Stored items:
-*-*-

Lemma quiet_defer (e : Event) : quiet e -> quiet_m (defer e).
Proof. intros He st. exists [], [e]. simpl. rewrite app_nil_r. auto. Qed.

Lemma quiet_get_config : quiet_m get_config.
Proof. intros st. exists [], []. simpl. rewrite app_nil_r. auto. Qed.

Lemma quiet_put_config (c : Config) : quiet_m (put_config c).
Proof. intros st. exists [], []. simpl. rewrite app_nil_r. auto. Qed.

Lemma quiet_set_revsets (r : string) : quiet_m (set_revsets r).
Proof. intros st. exists [], []. simpl. rewrite app_nil_r. auto. Qed.

Lemma quiet_bind {A B} (m : M A) (k : A -> M B) :
  quiet_m m -> (forall a, quiet_m (k a)) -> quiet_m (bind m k).
Proof.
  intros Hm Hk st. unfold bind.
  destruct (Hm st) as (es & ds & E1 & E2 & F1 & F2).
  destruct (m st) as [[a | code | code] st1]; simpl in *.
  - destruct (Hk a st1) as (es' & ds' & E1' & E2' & F1' & F2').
    exists (es ++ es'), (ds' ++ ds).
    rewrite E1', E2', E1, E2, !app_assoc.
    repeat split; auto; apply Forall_app; auto.
  - exists es, ds. auto.
  - exists es, ds. auto.
Qed.

Lemma quiet_when (b : bool) (m : M unit) : quiet_m m -> quiet_m (when b m).
Proof. destruct b; simpl; auto using @quiet_ret. Qed.

Lemma quiet_for_each {A} (l : list A) (body : A -> M unit) :
  (forall a, quiet_m (body a)) -> quiet_m (for_each l body).
Proof.
  intros Hb. induction l as [|a l IH]; simpl.
  - apply quiet_ret.
  - apply quiet_bind; auto.
Qed.

Ltac quiet_step :=
  first
    [ apply quiet_ret | apply quiet_return | apply quiet_exit
    | apply quiet_emit; reflexivity | apply quiet_defer; reflexivity
    | apply quiet_get_config | apply quiet_put_config
    | apply quiet_set_revsets
    | apply quiet_when | apply quiet_for_each; intros
    | apply quiet_bind; [|intros]
    | match goal with
      | |- quiet_m (match ?x with _ => _ end) => destruct x
      | |- quiet_m (if ?x then _ else _) => destruct x
      end ].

-*-*-

> Aim of the task
Given the records above, reproduce precisely and only the lines between the line holding "Proof. intros He" and the line holding "destruct (Hm st)", inclusive.

> Completed exercise
Proof. intros He st. exists [], [e]. simpl. rewrite app_nil_r. auto. Qed.

Lemma quiet_get_config : quiet_m get_config.
Proof. intros st. exists [], []. simpl. rewrite app_nil_r. auto. Qed.

Lemma quiet_put_config (c : Config) : quiet_m (put_config c).
Proof. intros st. exists [], []. simpl. rewrite app_nil_r. auto. Qed.

Lemma quiet_set_revsets (r : string) : quiet_m (set_revsets r).
Proof. intros st. exists [], []. simpl. rewrite app_nil_r. auto. Qed.

Lemma quiet_bind {A B} (m : M A) (k : A -> M B) :
  quiet_m m -> (forall a, quiet_m (k a)) -> quiet_m (bind m k).
Proof.
  intros Hm Hk st. unfold bind.
  destruct (Hm st) as (es & ds & E1 & E2 & F1 & F2).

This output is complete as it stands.